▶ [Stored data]

Lemma uninitialized_move_loop_run xs : ∀ h a b pre post pre' us post' i0 j0 i,
  a ≠ b →
  h !! a = Some (pre ++ (Some <$> xs) ++ post) → length pre = i0 + i →
  h !! b = Some (pre' ++ us ++ post') → length pre' = j0 + i →
  length us = length xs →
  Forall (λ x, move_ctor_throws x = false) xs →
  uninitialized_loop
    (λ k, move_construct_at ((Some b, j0) +ₚ k) ((Some a, i0) +ₚ k))
    (Some b, j0) i (length xs) h
  = (Ret (), <[a := pre ++ (Some ∘ moved_from <$> xs) ++ post]>
               (<[b := pre' ++ (Some <$> xs) ++ post']> h)).
Proof.
  induction xs as [|x xs IH];
    intros h a b pre post pre' us post' i0 j0 i Hab Ha Hi Hb Hj Hus Hxs.
  - destruct us; [|done]. simpl in *. by rewrite !insert_id; [| |rewrite insert_id].
  - destruct us as [|u us]; [done|]. simpl in Hus.
    apply Forall_cons in Hxs as [Hx Hxs].
    cbn [length]. erewrite uninitialized_loop_step; last first.
    { unfold ptr_add; simpl. eapply move_construct_at_run; try done.
      - apply lookup_middle. lia.
      - apply length_middle. lia. }
    cbn [fmap list_fmap app]. rewrite !insert_middle by lia.
    erewrite (IH _ a b (pre ++ [Some (moved_from x)]) post
                 (pre' ++ [Some x]) us post'); try done.
    + rewrite insert2_collapse by done. by rewrite <- !app_assoc.
    + rewrite lookup_insert_eq. by rewrite <- app_assoc.
    + rewrite length_app. simpl. lia.
    + rewrite lookup_insert_ne by done. rewrite lookup_insert_eq.
      by rewrite <- app_assoc.
    + rewrite length_app. simpl. lia.
    + lia.
Qed.

Lemma uninitialized_copy_loop_run xs : ∀ h a b pre post pre' us post' i0 j0 i,
  a ≠ b →
  h !! a = Some (pre ++ (Some <$> xs) ++ post) → length pre = i0 + i →
  h !! b = Some (pre' ++ us ++ post') → length pre' = j0 + i →
  length us = length xs →
  Forall (λ x, copy_ctor_throws x = false) xs →
  uninitialized_loop
    (λ k, copy_construct_at ((Some b, j0) +ₚ k) ((Some a, i0) +ₚ k))
    (Some b, j0) i (length xs) h
  = (Ret (), <[b := pre' ++ (Some <$> xs) ++ post']> h).
Proof.
  induction xs as [|x xs IH];
    intros h a b pre post pre' us post' i0 j0 i Hab Ha Hi Hb Hj Hus Hxs.
  - destruct us; [|done]. simpl in *. by rewrite insert_id.
  - destruct us as [|u us]; [done|]. simpl in Hus.
    apply Forall_cons in Hxs as [Hx Hxs].
    cbn [length]. erewrite uninitialized_loop_step; last first.
    { unfold ptr_add; simpl. eapply copy_construct_at_run; try done.
      - apply lookup_middle. lia.
      - apply length_middle. lia. }
    cbn [fmap list_fmap app]. rewrite !insert_middle by lia.
    erewrite (IH _ a b (pre ++ [Some x]) post
                 (pre' ++ [Some x]) us post'); try done.
    + rewrite insert_insert_eq. by rewrite <- !app_assoc.
    + rewrite lookup_insert_ne by done. rewrite Ha.
      by rewrite <- app_assoc.
    + rewrite length_app. simpl. lia.
    + rewrite lookup_insert_eq. by rewrite <- app_assoc.
    + rewrite length_app. simpl. lia.
    + lia.
Qed.

(** A bulk construction that has gone through its first [n] rounds goes on
    with the others. *)
Lemma uninitialized_loop_app (ctor : nat → ST (heap T) unit) d n : ∀ i m h h1,
  uninitialized_loop ctor d i n h = (Ret (), h1) →
  uninitialized_loop ctor d i (n + m) h = uninitialized_loop ctor d (i + n) m h1.
Proof.
  induction n as [|n IH]; intros i m h h1 Hrun.
  - injection Hrun as <-. by rewrite Nat.add_0_r.
  - cbn [uninitialized_loop Nat.add] in *. unfold mbind, ST_bind in *.
    destruct (on_unwind (ctor i) (destroy_n d i) h) as [[[]|e|] h2]; [|done|done].
    rewrite (IH (S i) m h2 h1 Hrun). f_equal. lia.
Qed.

(** A bulk move in which the move constructor throws at the element [y]:
    the elements constructed in the target are destroyed, the elements
    moved from stay as the moves left them. *)
Lemma uninitialized_move_n_throws h a b l1 y l2 (post post' : list (option T)) :
  a ≠ b →
  h !! a = Some ((Some <$> l1) ++ Some y :: (Some <$> l2) ++ post) →
  h !! b = Some (replicate (length l1) None ++ post') →
  Forall (λ z, move_ctor_throws z = false) l1 → move_ctor_throws y = true →
  uninitialized_move_n (Some a, 0) (length l1 + S (length l2)) (Some b, 0) h
  = (Throw element_exn,
     <[a := (Some <$> (moved_from <$> l1)) ++ Some y :: (Some <$> l2) ++ post]> h).
Proof.
  intros Hab Ha Hb Hl1 Hy. unfold uninitialized_move_n.
  erewrite uninitialized_loop_app; last first.
  { apply (uninitialized_move_loop_run l1 h a b [] (Some y :: (Some <$> l2) ++ post)
             [] (replicate (length l1) None) post' 0 0 0); try done.
    by rewrite length_replicate. }
  cbn [uninitialized_loop app Nat.add].
  erewrite bind_throw; last first.
  { eapply on_unwind_throw.
    - unfold move_construct_at, ptr_add. cbn [fst snd Nat.add].
      erewrite bind_run; last first.
      { eapply load_run; [apply lookup_insert_eq|].
        apply lookup_middle. by rewrite length_fmap. }
      by rewrite Hy.
    - apply (destroy_n_live l1 _ b [] post' 0 (length l1)); [|done|done].
      rewrite lookup_insert_ne by done. apply lookup_insert_eq. }
  f_equal. apply map_eq. intros c. cbn [app].
  rewrite list_fmap_compose.
  destruct (decide (c = b)) as [->|Hcb].
  - rewrite lookup_insert_eq, lookup_insert_ne by done. by rewrite Hb.
  - rewrite lookup_insert_ne by done.
    destruct (decide (c = a)) as [->|Hca].
    + by rewrite !lookup_insert_eq.
    + by rewrite !lookup_insert_ne by done.
Qed.

(** A bulk copy in which the copy constructor throws at the element [y]:
    the copies made are destroyed, and nothing has changed. *)
Lemma uninitialized_copy_n_throws h a b l1 y l2 (post post' : list (option T)) :
  a ≠ b →
  h !! a = Some ((Some <$> l1) ++ Some y :: (Some <$> l2) ++ post) →
  h !! b = Some (replicate (length l1) None ++ post') →
  Forall (λ z, copy_ctor_throws z = false) l1 → copy_ctor_throws y = true →
  uninitialized_copy_n (Some a, 0) (length l1 + S (length l2)) (Some b, 0) h
  = (Throw element_exn, h).
Proof.
  intros Hab Ha Hb Hl1 Hy. unfold uninitialized_copy_n.
  erewrite uninitialized_loop_app; last first.
  { apply (uninitialized_copy_loop_run l1 h a b [] (Some y :: (Some <$> l2) ++ post)
             [] (replicate (length l1) None) post' 0 0 0); try done.
    by rewrite length_replicate. }
  cbn [uninitialized_loop app Nat.add].
  erewrite bind_throw; last first.
  { eapply on_unwind_throw.
    - unfold copy_construct_at, ptr_add. cbn [fst snd Nat.add].
      erewrite bind_run; last first.
      { eapply load_run; [by rewrite lookup_insert_ne|].
        apply lookup_middle. by rewrite length_fmap. }
      by rewrite Hy.
    - apply (destroy_n_live l1 _ b [] post' 0 (length l1)); [|done|done].
      apply lookup_insert_eq. }
  f_equal. cbn [app]. rewrite insert_insert_eq. by apply insert_id.
Qed.

(** [std::move] of a range one slot to the left, inside one block. *)
Lemma move_loop_run xs : ∀ h a pre y post d,
  h !! a = Some (pre ++ Some y :: (Some <$> xs) ++ post) → d = length pre →
  Forall (λ x, move_assign_throws x = false) xs →
  ∃ z, move_loop (Some a, S d) (Some a, d) (length xs) h
       = (Ret (), <[a := pre ++ (Some <$> xs) ++ Some z :: post]> h).
Proof.
  induction xs as [|x xs IH]; intros h a pre y post d Ha -> Hxs.
  - exists y. simpl in *. by rewrite insert_id.
  - apply Forall_cons in Hxs as [Hx Hxs].
    cbn [length move_loop].
    erewrite bind_run; last first.
    { eapply (move_assign_same _ _ _ _ _ x y); [done| | |lia|done].
      - replace (Some y :: (Some <$> x :: xs) ++ post)
          with ([Some y] ++ Some x :: (Some <$> xs) ++ post) by done.
        rewrite app_assoc. apply lookup_middle. rewrite length_app. simpl. lia.
      - by apply lookup_middle. }
    rewrite insert_middle by done.
    replace (pre ++ Some x :: (Some <$> x :: xs) ++ post)
      with ((pre ++ [Some x]) ++ Some x :: (Some <$> xs) ++ post)
      by (by rewrite <- app_assoc).
    rewrite insert_middle by (rewrite length_app; simpl; lia).
    unfold ptr_add; cbn [fst snd].
    destruct (IH (<[a := (pre ++ [Some x]) ++ Some (moved_from x) :: (Some <$> xs) ++ post]> h)
                 a (pre ++ [Some x]) (moved_from x) post (length pre + 1))
      as [z Hz].
    + by rewrite lookup_insert_eq.
    + rewrite length_app. simpl. lia.
    + done.
    + exists z. replace (S (length pre) + 1) with (S (length pre + 1)) by lia.
      rewrite Hz. rewrite insert_insert_eq. by rewrite <- !app_assoc.
Qed.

▶ [PROBLEM]
Nothing but a number is expected here: the number of lines above that hold the word "eapply".

▶ [SOLUTION TO THIS PROBLEM]
7